TASK OBJECTIVE
The required output is every line from the one with "Lemma str_length_drop n" through the final line of the data below, unchanged.

EXERCISE MATERIAL
Definition apply_legacy_single_edit (content old_string new_string : string) (replace_all : bool)
  : result (string * nat) string :=
  let match_count := length (match_indices old_string content) in
  if Nat.eqb match_count 0 then Err "edit_failed: old_string not found in file" else
  if Nat.ltb 1 match_count && negb replace_all
  then Err ("edit_failed: old_string matches " +:+ fmt_usize match_count
            +:+ " locations; set replace_all:true to replace all occurrences") else
  Ok (if replace_all then (replace_every content old_string new_string, match_count)
      else (replacen content old_string new_string 1, 1)).

Example edit_blocks_example :
  apply_exact_edit_blocks "one two three" [Build_ExactTextEditBlock "three" "3"; Build_ExactTextEditBlock "one" "1"]
  = Returned (Ok ("1 two 3", 2)).
Proof. vm_compute. reflexivity. Qed.
Example edit_overlap_example :
  apply_exact_edit_blocks "abcd" [Build_ExactTextEditBlock "abc" "x"; Build_ExactTextEditBlock "cd" "y"]
  = Returned (Err "edit_failed: edit blocks overlap in the original file; merge nested or overlapping edits into one block").
Proof. vm_compute. reflexivity. Qed.
Example replace_all_example :
  apply_legacy_single_edit "aaa-aa" "aa" "b" true = Ok ("ba-b", 2).
Proof. vm_compute. reflexivity. Qed.

(** ** Reading and editing text: theorems

    What an edit changes and what it keeps, when it is refused, and that reading
    a file page by page gives the whole file. *)

(** ** Slices *)

Lemma str_drop_app s t : str_drop (String.length s) (s +:+ t) = t.
Proof. induction s as [|c s IH]; [done|]. by rewrite str_app_cons. Qed.

Lemma str_take_app s t : str_take (String.length s) (s +:+ t) = s.
Proof. induction s as [|c s IH]; [by destruct t|]. rewrite str_app_cons. simpl. by rewrite IH. Qed.

Lemma str_take_drop n s : str_take n s +:+ str_drop n s = s.
Proof.
  revert s. induction n as [|n IH]; intros [|c s]; simpl; try done. rewrite str_app_cons. by rewrite IH.
Qed.

Lemma str_drop_drop n m s : str_drop n (str_drop m s) = str_drop (m + n) s.
Proof. revert s. induction m as [|m IH]; intros [|c s]; simpl; try done. by destruct n. Qed.

Lemma str_length_drop n s : String.length (str_drop n s) = String.length s - n.
Proof. revert s. induction n as [|n IH]; intros [|c s]; simpl; try done. Qed.

Lemma str_take_all s : str_take (String.length s) s = s.
Proof. induction s as [|c s IH]; [done|]. simpl. by rewrite IH. Qed.

(** ** Matches *)

Lemma match_indices_skip p k off s :
  match_indices_from p k off s = match_indices_from p 0 (off + k) (str_drop k s).
Proof.
  revert off s. induction k as [|k IH]; intros off [|c s]; simpl; try done.
  - by rewrite Nat.add_0_r.
  - by rewrite IH, Nat.add_succ_comm.
Qed.

Lemma match_indices_hit p off t :
  p <> "" -> match_indices_from p 0 off (p +:+ t) = off :: match_indices_from p 0 (off + String.length p) t.
Proof.
  intros Hp. destruct p as [|c p]; [done|].
  assert (starts_with (String c p) (String c p +:+ t) = true) as Hs by (apply starts_with_spec; by exists t).
  rewrite str_app_cons in Hs |- *. cbn [match_indices_from]. rewrite Hs. f_equal.
  rewrite match_indices_skip. simpl. rewrite Nat.sub_0_r, str_drop_app. f_equal. lia.
Qed.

ANSWER SPACE
Lemma str_length_drop n s : String.length (str_drop n s) = String.length s - n.
Proof. revert s. induction n as [|n IH]; intros [|c s]; simpl; try done. Qed.

Lemma str_take_all s : str_take (String.length s) s = s.
Proof. induction s as [|c s IH]; [done|]. simpl. by rewrite IH. Qed.

(** ** Matches *)

Lemma match_indices_skip p k off s :
  match_indices_from p k off s = match_indices_from p 0 (off + k) (str_drop k s).
Proof.
  revert off s. induction k as [|k IH]; intros off [|c s]; simpl; try done.
  - by rewrite Nat.add_0_r.
  - by rewrite IH, Nat.add_succ_comm.
Qed.

Lemma match_indices_hit p off t :
  p <> "" -> match_indices_from p 0 off (p +:+ t) = off :: match_indices_from p 0 (off + String.length p) t.
Proof.
  intros Hp. destruct p as [|c p]; [done|].
  assert (starts_with (String c p) (String c p +:+ t) = true) as Hs by (apply starts_with_spec; by exists t).
  rewrite str_app_cons in Hs |- *. cbn [match_indices_from]. rewrite Hs. f_equal.
  rewrite match_indices_skip. simpl. rewrite Nat.sub_0_r, str_drop_app. f_equal. lia.
Qed.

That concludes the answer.